488. Again, carbonic acid and water have a stronger affinity for atmospheric air than for the other elements of the blood. Consequently, when they are brought into contact with the air in the lungs, the carbonic acid and water leave the other constituents of the blood, and unite with the air. In this way the bluish, or impure blood is relieved of its impurities, and becomes the red, or pure blood, which contains the principles so essential to life. ([Appendix K.])

489. The formation of carbonic acid and water, eliminated from the system through the lungs and skin, is explained by the following theory: In the lungs and upon the skin the oxygen separates from the nitrogen and unites with the blood in the capillary vessels of these organs. The oxygen is conveyed with the blood to the capillary arteries and veins of the different tissues of the system. In these membranes there is a chemical union of the oxygen with the carbon and hydrogen contained in the blood and waste atoms of the system. This combustion, or union of oxygen with carbon and hydrogen, is attended with the disengagement of heat, and the formation of carbonic acid and water. ([Appendix L.])
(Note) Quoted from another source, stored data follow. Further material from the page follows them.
(** X7 at the OS name "DARWIN". *)
Lemma artifact_url_os_case_witness :
  "DARWIN" <> "Darwin" /\ Str.lower "DARWIN" = "darwin"
  /\ calculate_artifact_url "25.0" "wasi-sdk-25" "arm64" "DARWIN"
     = calculate_artifact_url "25.0" "wasi-sdk-25" "arm64" "darwin".
Proof.
  assert (Hne : "DARWIN" <> "Darwin") by discriminate.
  split; [exact Hne|]. split; [reflexivity|].
  exact (proj1 (proj2 (artifact_url_os_case "25.0" "wasi-sdk-25" "arm64"
                         "DARWIN" Hne) eq_refl)).
Defined.

(** ** More on the extraction *)

Section MoreSplit.
Import Str.

Lemma split_no_sep (sep : ascii) (s : string) :
  mem sep s = false -> split sep s = [s].
Proof.
  induction s as [|c s IH]; [reflexivity|].
  simpl. intros E. apply orb_false_iff in E as [Ec Es].
  rewrite Ascii.eqb_sym, Ec, (IH Es). reflexivity.
Qed.

(** Splitting what was joined gives the segments back. *)
Lemma split_join (sep : ascii) (parts : list string) :
  parts <> [] -> Forall (fun p => mem sep p = false) parts ->
  split sep (join (String sep "") parts) = parts.
Proof.
  induction parts as [|p ps IH]; [congruence|].
  intros _ Hall. inversion Hall as [|? ? Hp Hps]; subst.
  destruct ps as [|q qs].
  - simpl. now apply split_no_sep.
  - change (join (String sep "") (p :: q :: qs))
      with (p +:+ String sep "" +:+ join (String sep "") (q :: qs)).
    change (String sep "" +:+ join (String sep "") (q :: qs))
      with (String sep (join (String sep "") (q :: qs))).
    rewrite split_append by exact Hp.
    now rewrite IH by (congruence || assumption).
Qed.

End MoreSplit.

Section MoreExtraction.
Context `{Platform}.

(** X8. The name an entry is extracted under has the segments of the entry's
    name without the first, so one segment less. *)
Theorem extracted_name_has_the_other_segments
    (install_dir : string) (member : TarInfo) (w : World) :
  1 < List.length (Str.split "/" (name member)) ->
  exists renamed : TarInfo,
    trace (snd (extract_member install_dir member w))
    = (trace w ++ [EvExtract install_dir renamed])%list
    /\ data renamed = data member
    /\ Str.split "/" (name renamed) = List.tl (Str.split "/" (name member))
    /\ S (List.length (Str.split "/" (name renamed)))
       = List.length (Str.split "/" (name member)).
Proof.
  intros Hlen. rewrite extract_member_many by exact Hlen. cbv zeta.
  cbn [snd trace].
  eexists. split; [reflexivity|]. split; [reflexivity|].
  pose proof (split_segments "/" (name member)) as Hseg.
  destruct (Str.split "/" (name member)) as [|p [|q qs]]; simpl in Hlen; try lia.
  inversion Hseg; subst.
  assert (Hsplit : Str.split "/" (Str.join "/" (q :: qs)) = q :: qs)
    by (apply split_join; [discriminate | assumption]).
  cbn [name set_name List.tl]. rewrite Hsplit. split; reflexivity.
Qed.

(** X9. An archive whose entry names hold no ['/'] is passed over whole: the
    loop extracts nothing and leaves the world as it is. *)
Theorem flat_archive_extracts_nothing
    (install_dir : string) (members : list TarInfo) (w : World) :
  Forall (fun m => Str.mem "/" (name m) = false) members ->
  extract_members install_dir members w = (Ok tt, w).
Proof.
  induction 1 as [|m ms Hm _ IH]; [reflexivity|].
  change (extract_members install_dir (m :: ms) w)
    with (match extract_member install_dir m w with
          | (Ok _, w') => extract_members install_dir ms w'
          | (Raise e, w') => (Raise e, w')
          end).
  rewrite extract_member_single by (now rewrite split_no_sep).
  exact IH.
Qed.

(** X10. The first segment is dropped whatever it is: two entries whose
    names differ in the first segment only are handed to [tar.extract] under
    one and the same name. *)
Theorem entries_of_two_top_directories_collide
    (install_dir : string) (member1 member2 : TarInfo) (w1 w2 : World)
    (top1 top2 rest : string) :
  Str.mem "/" top1 = false -> Str.mem "/" top2 = false ->
  name member1 = top1 +:+ "/" +:+ rest ->
  name member2 = top2 +:+ "/" +:+ rest ->
  trace (snd (extract_member install_dir member1 w1))
  = (trace w1 ++ [EvExtract install_dir (set_name member1 rest)])%list
  /\ trace (snd (extract_member install_dir member2 w2))
     = (trace w2 ++ [EvExtract install_dir (set_name member2 rest)])%list
  /\ name (set_name member1 rest) = name (set_name member2 rest).
Proof.
  intros Ht1 Ht2 Hn1 Hn2.
  assert (Hrun : forall member w top,
    Str.mem "/" top = false -> name member = top +:+ "/" +:+ rest ->
    trace (snd (extract_member install_dir member w))
    = (trace w ++ [EvExtract install_dir (set_name member rest)])%list).
  { intros member w top Htop Hname.
    assert (Hsplit : Str.split "/" (name member) = top :: Str.split "/" rest)
      by (rewrite Hname; now apply split_append).
    pose proof (split_length "/" rest) as Hrest.
    rewrite extract_member_many by (rewrite Hsplit; simpl; lia).
    cbv zeta. cbn [snd trace]. rewrite Hsplit. simpl List.tl.
    now rewrite join_split. }
  split; [now apply (Hrun _ _ top1)|]. split; [now apply (Hrun _ _ top2)|].
  reflexivity.
Qed.
(** ** Withdrawal totals *)






(** ** Rendering: failure, widths, lines *)



(** X10.  Nothing is ever cut to fit the 30 columns except the
    description.  The header is [max(30, len(name))] wide, and a name
    longer than 30 is printed bare; a ledger line is [max(30,
    len(amount) + len(description[:23]))] wide and always ends with the
    whole amount string, which follows the description directly when
    the two do not fit. *)
Theorem rendered_widths :
  (forall name : string,
     len (format_header name) = Z.max 30 (len name) /\
     (30 < len name -> format_header name = name)) /\
  (forall e : Entry,
     let descr := String.substring 0 23 (description e) in
     let amt := format_2f (amount e) in
     len (format_ledger_entry e) = Z.max 30 (len amt + len descr) /\
     (exists before, format_ledger_entry e = before +:+ amt) /\
     (30 < len amt + len descr -> format_ledger_entry e = descr +:+ amt)).
Proof.
  split.
  - intros name. split; [|apply format_header_long].
    destruct (Z_le_gt_dec (len name) 30) as [Hs|Hl].
    + destruct (format_header_short name Hs) as [_ H].
      unfold len at 1. rewrite H. change (Z.of_nat 30) with 30. lia.
    + rewrite format_header_long by lia. lia.
  - intros e descr amt. split; [|split].
    + unfold format_ledger_entry. fold descr amt.
      rewrite !len_append, len_str_times.
      pose proof (len_nonneg amt). pose proof (len_nonneg descr). lia.
    + exists (descr +:+ str_times " " (30 - len amt - len descr)).
      unfold format_ledger_entry. fold descr amt. rewrite append_assoc. reflexivity.
    + apply format_ledger_entry_overflow.
Qed.
(** * tools/refactor_errors.py: the call-style to field-style rewriter

    A shallow embedding of [refactor_file] and proofs about the
    parenthesis scan, the per-rule splice loop and the whole pass over
    [transformations]. *)

From Stdlib Require Import String Ascii.
From Stdlib Require Import NArith ZArith Arith Bool Lia.
From Stdlib Require Import List.
Import ListNotations.

Local Open Scope N_scope.

(** ** Text

    A Python [str] is a sequence of Unicode code points; a buffer is the
    list of them. *)

Definition char := N.
Definition buffer := list char.

Definition text (s : string) : buffer :=
  map N_of_ascii (list_ascii_of_string s).

Definition lparen : char := 40.
Definition rparen : char := 41.

(** [\s] of a [str] pattern: the code points [str.isspace] accepts. *)
Definition is_space (c : char) : bool :=
  ((0x09 <=? c) && (c <=? 0x0d)) || ((0x1c <=? c) && (c <=? 0x20))
  || (c =? 0x85) || (c =? 0xa0) || (c =? 0x1680)
  || ((0x2000 <=? c) && (c <=? 0x200a))
  || (c =? 0x2028) || (c =? 0x2029) || (c =? 0x202f) || (c =? 0x205f)
  || (c =? 0x3000).

(** [new_content[a:b]] for [0 <= a], [0 <= b]. *)
Definition slice (l : buffer) (a b : nat) : buffer :=
  firstn (b - a) (skipn a l).

(** ** The parenthesis scan (lines 37-44)

    [open_parens] is a Python integer, [idx] an index into the buffer.
    One unit of fuel pays for one iteration of the inner [while];
    [find_matching_close] gives it [len(new_content) - start_idx], the
    number of characters left. *)

Definition bump (c : char) (open_parens : Z) : Z :=
  if c =? lparen then (open_parens + 1)%Z
  else if c =? rparen then (open_parens - 1)%Z
  else open_parens.

Fixpoint scan_loop (fuel : nat) (new_content : buffer) (idx : nat)
    (open_parens : Z) : nat * Z :=
  match fuel with
  | O => (idx, open_parens)
  | S fuel' =>
      match nth_error new_content idx with
      | Some c =>
          if (0 <? open_parens)%Z
          then scan_loop fuel' new_content (S idx) (bump c open_parens)
          else (idx, open_parens)
      | None => (idx, open_parens)
      end
  end.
490. The following experiment will illustrate the passage of fluids through membranes, and the different affinity of gases for each other. Put a mixture of water and alcohol into a phial and leave it uncorked. Both the water and alcohol have a greater affinity for air than for each other. Alcohol has a greater affinity for the air, and will be diffused through it more readily than the water, when there is no intervening obstacle. But tie a piece of bladder over the mouth of the phial, and let it stand a few days,—the water 225 will leave the alcohol, and pass through the membrane. By the aid of this experiment, we shall endeavor to explain the interchange of fluids in the lungs.

488. What is formed when oxygen unites with carbon or hydrogen? 489. Give the theory for the formation of carbonic acid and watery vapor thrown out of the system. 490. Illustrate the passage of fluids through membranes, and the different affinities of gases.
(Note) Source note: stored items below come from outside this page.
(** * Conflict-based search over a time-expanded grid

    A shallow embedding of [starter_ass2/search/algorithms.py]: the
    space-time [State], the constrained single-agent [AStar], the
    constraint-tree node [CBSState] and the [CBS] driver, together with
    the parts of the Python runtime the module leans on ([hash] of ints
    and tuples, [heapq], dictionaries, exceptions). *)

From Stdlib Require Import ZArith List Lia Bool.
From stdpp Require Import base option list gmap fin_maps.

Set Warnings "-register-all,-clear-no-such-hyp".

Open Scope Z_scope.

(** ** Outcomes of a Python call

    A call either returns, raises, or is still running when the fuel
    given to the model is used up. *)

Inductive exn : Type :=
  | IndexError
  | KeyError
  | TypeError.

Inductive outcome (A : Type) : Type :=
  | Done (a : A)
  | Raise (e : exn)
  | OutOfFuel.

Arguments Done {A} a.
Arguments Raise {A} e.
Arguments OutOfFuel {A}.

#[global] Instance outcome_ret : MRet outcome := fun _ a => Done a.

#[global] Instance outcome_bind : MBind outcome := fun _ _ k m =>
  match m with
  | Done a => k a
  | Raise e => Raise e
  | OutOfFuel => OutOfFuel
  end.

(** [d[key]] on a dictionary and [l[i]] on a list with [0 <= i]. *)
Definition dict_get `{Countable K} {V} (d : gmap K V) (key : K) : outcome V :=
  match d !! key with
  | Some v => Done v
  | None => Raise KeyError
  end.

Definition list_get {A} (l : list A) (i : nat) : outcome A :=
  match l !! i with
  | Some v => Done v
  | None => Raise IndexError
  end.

(** [l.clear()] and [d.clear()]: the same object, emptied. *)
Definition list_clear {A} (l : list A) : list A := [].

Definition dict_clear `{Countable K} {V} (d : gmap K V) : gmap K V := ∅.

(** [l[i]] for a Python int [i]: a negative index counts from the end. *)
Definition py_index {A} (l : list A) (i : Z) : outcome A :=
  if 0 <=? i then list_get l (Z.to_nat i)
  else if - Z.of_nat (length l) <=? i then list_get l (Z.to_nat (Z.of_nat (length l) + i))
  else Raise IndexError.

(** ** The built-in [hash] (64-bit CPython)

    [hash] of an int reduces its magnitude modulo the Mersenne prime
    [2^61 - 1], keeps the sign and never answers [-1]; [hash] of a tuple
    mixes the hashes of its items with the xxHash-style rounds of
    [tuplehash], in unsigned 64-bit arithmetic. *)

Module PyHash.

Definition modulus : Z := 2 ^ 61 - 1.
Definition u64 (z : Z) : Z := z mod 2 ^ 64.
Definition to_signed (z : Z) : Z := if z <? 2 ^ 63 then z else z - 2 ^ 64.

Definition XXPRIME_1 : Z := 11400714785074694791.
Definition XXPRIME_2 : Z := 14029467366897019727.
Definition XXPRIME_5 : Z := 2870177450012600261.

Definition XXROTATE (z : Z) : Z :=
  Z.lor (u64 (Z.shiftl z 31)) (Z.shiftr z 33).

Definition hash_int (n : Z) : Z :=
  let h := Z.sgn n * (Z.abs n mod modulus) in
  if h =? -1 then -2 else h.

Definition round (acc lane : Z) : Z :=
  u64 (XXROTATE (u64 (acc + lane * XXPRIME_2)) * XXPRIME_1).

Definition hash_tuple (lanes : list Z) : Z :=
  let acc := fold_left round (map u64 lanes) XXPRIME_5 in
  let acc := u64 (acc + Z.lxor (Z.of_nat (length lanes)) (Z.lxor XXPRIME_5 3527539)) in
  if acc =? 2 ^ 64 - 1 then 1546275796 else to_signed acc.

(** [hash((a, b))] for two ints. *)
Definition hash_pair (p : Z * Z) : Z :=
  hash_tuple [hash_int (fst p); hash_int (snd p)].

End PyHash.

(** ** State *)

Inductive State : Type := mkState {
  get_x : Z;
  get_y : Z;
  get_g : Z;
  get_cost : Z;
  get_parent : option State
}.

(** [State(x, y)] *)
Definition State_init (x y : Z) : State := mkState x y 0 0 None.

Definition set_g (s : State) (g : Z) : State :=
  mkState (get_x s) (get_y s) g (get_cost s) (get_parent s).

Definition set_cost (s : State) (cost : Z) : State :=
  mkState (get_x s) (get_y s) (get_g s) cost (get_parent s).

Definition set_parent (s : State) (p : option State) : State :=
  mkState (get_x s) (get_y s) (get_g s) (get_cost s) p.

(** [__lt__] *)
Definition State_lt (s other : State) : bool := get_cost s <? get_cost other.

(** The pair [__hash__] hands to the built-in [hash]; [map_width] is the
    class attribute [State.map_width]. *)
Definition State_key (map_width : Z) (s : State) : Z * Z :=
  (get_y s * map_width + get_x s, get_g s).

(** [__hash__] *)
Definition State_hash (map_width : Z) (s : State) : Z :=
  PyHash.hash_pair (State_key map_width s).

#[global] Arguments State_hash : simpl never.
#[global] Arguments PyHash.hash_pair : simpl never.

(** [__eq__] *)
Definition State_eq (s other : State) : bool :=
  (get_x s =? get_x other) && (get_y s =? get_y other) && (get_g s =? get_g other).

Definition is_goal (s goal : State) : bool :=
  (get_x s =? get_x goal) && (get_y s =? get_y goal).

Definition get_heuristic (s target_state : State) : Z :=
  let dist_x := Z.abs (get_x s - get_x target_state) in
  let dist_y := Z.abs (get_y s - get_y target_state) in
  dist_x + dist_y.

#[global] Instance State_inhabited : Inhabited State := populate (State_init 0 0).

(** ** heapq

    [heappush] and [heappop] of the standard library, on a Python list
    used as a binary min-heap under [<]. Both sift loops only visit
    positions inside the list, so the [None] branches of the list
    look-ups below are never taken; they leave the heap as it is. *)

Section heapq.
Context {A : Type} (lt : A -> A -> bool).

(** The [while pos > startpos] loop of [_siftdown]; [pos] at least
    halves in every round, so [pos] rounds are enough. *)
Fixpoint siftdown_loop (rounds : nat) (heap : list A) (startpos pos : nat)
    (newitem : A) : list A :=
  match rounds with
  | O => <[pos := newitem]> heap
  | S rounds' =>
      if decide (startpos < pos)%nat then
        let parentpos := ((pos - 1) / 2)%nat in
        match heap !! parentpos with
        | Some parent =>
            if lt newitem parent then
              siftdown_loop rounds' (<[pos := parent]> heap) startpos parentpos newitem
            else <[pos := newitem]> heap
        | None => <[pos := newitem]> heap
        end
      else <[pos := newitem]> heap
  end.

Definition _siftdown (heap : list A) (startpos pos : nat) : list A :=
  match heap !! pos with
  | Some newitem => siftdown_loop pos heap startpos pos newitem
  | None => heap
  end.

Definition heappush (heap : list A) (item : A) : list A :=
  _siftdown (heap ++ [item]) 0 (length heap).

(** [childpos] after "set childpos to index of smaller child": the
    right child when there is one and the left one is not below it. *)
Definition smaller_child (heap : list A) (childpos : nat) : nat :=
  let rightpos := (childpos + 1)%nat in
  match heap !! childpos, heap !! rightpos with
  | Some l, Some r => if negb (lt l r) then rightpos else childpos
  | _, _ => childpos
  end.
(** * BufferedFileWriter: a write buffer in front of an embedded file system

    Shallow embedding of [BufferedFileWriter.h] / [BufferedFileWriter.cpp]
    and the properties of its buffering, flushing and byte accounting.

    The writer object is a record with the fields of the C++ class.  The
    file system ([FS.h]), the debug pin ([debugIO.h]) and the width of
    [size_t] are not part of the repository: they are the fields of the
    class [Platform], and every result holds for all of them.  Calls that
    leave the program are recorded, in order, in a trace. *)

From Stdlib Require Import ZArith Lia.
From Stdlib.Strings Require Import Byte.
From stdpp Require Import base list.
491. The walls of the air-vesicles, and coats of the blood-vessels, are similar, in their mechanical arrangement, to the membranous bladder in the before described experiment. As the oxygen of the air has greater affinity for blood than for nitrogen, so it permeates the membranes that intervene between the air and blood more readily than the nitrogen. As the carbonic acid and water have a greater affinity for air than for the other elements of the blood, so they will also pass through the walls of the blood-vessels and air-cells more readily than the other elements of the dark-colored blood.

Fig. 98.

Fig. 98. 1, A bronchial tube divided into three branches. 2, 2, 2, Air-cells. 3, Branches of the pulmonary artery, that spread over the air-cells. Through the pulmonary artery the dark, impure blood is carried to the air-cells of the lungs. 4, Branches of the pulmonary vein, that commence at the minute terminations of the pulmonary artery. Through the pulmonary vein the red blood is returned to the heart.
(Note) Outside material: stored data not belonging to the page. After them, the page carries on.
Definition GRAPH_add (t : triple) : M unit :=
  fun st =>
    (mkState (GRAPH st ++ [t]) (stdout st) (uuid_calls st) (ldc_arg_item st),
     Ok tt).

Definition print (d : diagnostic) : M unit :=
  fun st =>
    (mkState (GRAPH st) (stdout st ++ [d]) (uuid_calls st) (ldc_arg_item st),
     Ok tt).

(** The tuple target of [for (ldc_arg_name, ldc_arg_value) in ...]. *)
Definition assign_ldc_arg (name : string) (value : json) : M unit :=
  fun st =>
    (mkState (GRAPH st) (stdout st) (uuid_calls st) (Some (name, value)),
     Ok tt).

(** Reading [ldc_arg_name] (and then [ldc_arg_value]). *)
Definition read_ldc_arg : M (string * json) :=
  fun st =>
    match ldc_arg_item st with
    | Some item => (st, Ok item)
    | None => (st, Raised (UnboundLocalError "ldc_arg_name"))
    end.

(** Entering the function: its locals are unbound. *)
Definition enter_function : M unit :=
  fun st => (mkState (GRAPH st) (stdout st) (uuid_calls st) None, Ok tt).

(** ** The Python operations applied to JSON values *)

Definition dict_get (k : string) (d : list (string * json)) : option json :=
  match find (fun kv => String.eqb (fst kv) k) d with
  | Some kv => Some (snd kv)
  | None => None
  end.

(** [v[k]] for a string [k]. *)
Definition py_getitem (v : json) (k : string) : M json :=
  match v with
  | JDict d =>
      match dict_get k d with
      | Some x => ret x
      | None => raise (KeyError k)
      end
  | _ => raise TypeError
  end.

(** [v.items()]. *)
Definition py_items (v : json) : M (list (string * json)) :=
  match v with
  | JDict d => ret d
  | _ => raise (AttributeError "items")
  end.

(** A [str] is held as its UTF-8 bytes.  A byte [10xxxxxx] continues the
    character that the bytes before it began. *)
Definition is_continuation (c : ascii) : bool :=
  match c with
  | Ascii _ _ _ _ _ _ b6 b7 => b7 && negb b6
  end.

Definition starts_with_continuation (s : string) : bool :=
  match s with
  | EmptyString => false
  | String c _ => is_continuation c
  end.

(** The characters of a [str], as [for x in s] delivers them: one string per
    code point, that is, a byte with the continuation bytes that follow
    it. *)
Fixpoint chars (s : string) : list json :=
  match s with
  | EmptyString => []
  | String c s' =>
      if starts_with_continuation s'
      then match chars s' with
           | JStr t :: rest => JStr (String c t) :: rest
           | rest => JStr (String c EmptyString) :: rest
           end
      else JStr (String c EmptyString) :: chars s'
  end.

(** What [for x in v] runs over. *)
Definition py_iter (v : json) : M (list json) :=
  match v with
  | JList l => ret l
  | JStr s => ret (chars s)
  | JDict d => ret (map (fun kv => JStr (fst kv)) d)
  | _ => raise TypeError
  end.

Fixpoint is_substring (p s : string) : bool :=
  String.prefix p s ||
  match s with
  | EmptyString => false
  | String _ s' => is_substring p s'
  end.

Definition is_str (k : string) (v : json) : bool :=
  match v with
  | JStr s => String.eqb s k
  | _ => false
  end.

(** [k in v] for a string [k]. *)
Definition py_contains (k : string) (v : json) : M bool :=
  match v with
  | JDict d => ret (existsb (fun kv => String.eqb (fst kv) k) d)
  | JList l => ret (existsb (is_str k) l)
  | JStr s => ret (is_substring k s)
  | _ => raise TypeError
  end.

(** [ns + v] for a namespace [ns]. *)
Definition str_add (ns : string) (v : json) : M string :=
  match v with
  | JStr s => ret (ns +s+ s)
  | _ => raise TypeError
  end.

(** [x in [...]] for a list of string literals. *)
Definition in_strings (x : string) (l : list string) : bool :=
  existsb (String.eqb x) l.

(** The name [graph] is not bound anywhere in the module. *)
Definition lookup_graph : M unit := raise (NameError "graph").

Section Converter.

(** The value returned by the [n]-th call of [shortuuid.uuid()]; its alphabet
    is ASCII, so the five characters of [uuid()[:5]] are five bytes. *)
Variable shortuuid_uuid : nat -> string.

Definition draw_uuid : M string :=
  fun st =>
    (mkState (GRAPH st) (stdout st) (S (uuid_calls st)) (ldc_arg_item st),
     Ok (shortuuid_uuid (uuid_calls st))).

Definition bnode_label (prefix id : string) : string :=
  match prefix with
  | EmptyString => id
  | _ => prefix +s+ "_" +s+ id
  end.

Definition bnode (prefix : string) : M term :=
  u <- draw_uuid ;;
  ret (BNode (bnode_label prefix (substring 0 5 u))).

(** ** The bodies of the loops of [convert_generic] *)

Definition string_properties : list string :=
  ["type"; "comment"; "curated_by"; "description"; "wd_node"; "name";
   "wd_description"; "template"; "template_curation"; "pb_roleset"]%string.

Definition ldc_leaf_names : list string :=
  ["ldc_name"; "ldc_argument_output_value"; "dwd_arg_name"]%string.

Section Record_fields.

Variable DWD : string.   (* the parameter, which shadows the global *)
Variable type : string.
Variable node : term.    (* [URIRef(DWD+node)], rebound at line 81 *)

(* lines 91-95 *)
Definition overlay_parents_body (v : json) : M unit :=
  overlay_node <- bnode "OVERLAY" ;;
  GRAPH_add (node, ns_attr DWD "overlay", overlay_node) ;;
  wd_node <- py_getitem v "wd_node" ;;
  iri <- str_add WD wd_node ;;
  GRAPH_add (overlay_node, ns_attr DWD "overlay_parent", URIRef iri) ;;
  name <- py_getitem v "name" ;;
  GRAPH_add (overlay_node, ns_attr DWD "overlay_parent_name", Literal name).

(* lines 101-106 *)
Definition similar_nodes_body (v : json) : M unit :=
  similar_node <- bnode "SIMILAR" ;;
  GRAPH_add (node, ns_attr DWD "similarNode", similar_node) ;;
  wd_node <- py_getitem v "wd_node" ;;
  iri <- str_add WD wd_node ;;
  GRAPH_add (similar_node, ns_attr DWD "wd_node", URIRef iri) ;;
  name <- py_getitem v "name" ;;
  GRAPH_add (similar_node, ns_attr DWD "name", Literal name) ;;
  similarity_type <- py_getitem v "similarity_type" ;;
  iri' <- str_add DWD similarity_type ;;
  GRAPH_add (similar_node, ns_attr DWD "similarity_type", URIRef iri').

(* lines 127-130 *)
Definition ldc_arg_items_body (ldc_arg_node : term) (item : string * json)
  : M unit :=
  let '(ldc_arg_name, ldc_arg_value) := item in
  assign_ldc_arg ldc_arg_name ldc_arg_value ;;
  if in_strings ldc_arg_name ldc_leaf_names
  then GRAPH_add (ldc_arg_node, ns_attr DWD "ldc_code", Literal ldc_arg_value)
  else ret tt.

(* lines 132-133 *)
Definition ldc_constraints_body (ldc_arg_node : term) (ent_type : json)
  : M unit :=
  lookup_graph ;;
  GRAPH_add (ldc_arg_node, ns_attr DWD "ldc_constraint", Literal ent_type).

(* line 131: the test is made once the loop of line 127 has ended, on
   whatever the two locals hold by then *)
Definition ldc_constraints_guard (item : string * json) : bool :=
  String.eqb (fst item) "ldc_contraints".

(* lines 131-133 *)
Definition ldc_constraints_block (ldc_arg_node : term) : M unit :=
  item <- read_ldc_arg ;;
  if ldc_constraints_guard item
  then
    ent_types <- py_iter (snd item) ;;
    for_each ent_types (ldc_constraints_body ldc_arg_node)
  else ret tt.

(* lines 125-133 *)
Definition ldc_arguments_body (ldc_type_node : term) (ldc_arg : json)
  : M unit :=
  ldc_arg_node <- bnode "LDCARG" ;;
  GRAPH_add (ldc_type_node, ns_attr DWD "ldc_argument", ldc_arg_node) ;;
  items <- py_items ldc_arg ;;
  for_each items (ldc_arg_items_body ldc_arg_node) ;;
  ldc_constraints_block ldc_arg_node.

(* lines 116-135 *)
Definition ldc_type_items_body (property : string) (ldc_type_node : term)
  (item : string * json) : M unit :=
  let '(vname, vvalue) := item in
  if String.eqb vname "name" then
    GRAPH_add (ldc_type_node, ns_attr DWD "name", Literal vvalue)
  else if String.eqb vname "ldc_code" then
    GRAPH_add (ldc_type_node, ns_attr DWD "ldc_code", Literal vvalue)
  else if String.eqb vname "other_pb_rolesets" then
    pb_rolesets <- py_iter vvalue ;;
    for_each pb_rolesets (fun pb_roleset =>
      GRAPH_add (ldc_type_node, ns_attr DWD "other_pb_roleset",
                 Literal pb_roleset))
  else if String.eqb vname "ldc_arguments" then
    ldc_args <- py_iter vvalue ;;
    for_each ldc_args (ldc_arguments_body ldc_type_node)
  else
    print (Bad_LDC_types_property node property vname).

(* lines 113-135 *)
Definition ldc_types_body (property : string) (v : json) : M unit :=
  ldc_type_node <- bnode "LDCTYPE" ;;
  GRAPH_add (node, ns_attr DWD "ldc_type", ldc_type_node) ;;
  items <- py_items v ;;
  for_each items (ldc_type_items_body property ldc_type_node).

(* lines 147-150 *)
Definition constraints_body (arg_node : term) (arg_constraint : json)
  : M unit :=
  const_node <- bnode "CONSTRAINT" ;;
  GRAPH_add (arg_node, ns_attr DWD "constraint", const_node) ;;
  name <- py_getitem arg_constraint "name" ;;
  GRAPH_add (const_node, ns_attr DWD "name", Literal name) ;;
  wd_node <- py_getitem arg_constraint "wd_node" ;;
  iri <- str_add WD wd_node ;;
  GRAPH_add (const_node, ns_attr DWD "wd_node", URIRef iri).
492. As the impure blood is passing in the minute vessels over the air-cells, the oxygen passes through the thin coats of the air-cells and blood-vessels, and unites with the blood. At the same time, the carbonic acid and water leave the blood, and pass through the coats of the blood-vessels and air-cells, and mix with the air in the cells. These are thrown out of the system every time we breathe. This interchange of products produces the change in the color of the blood.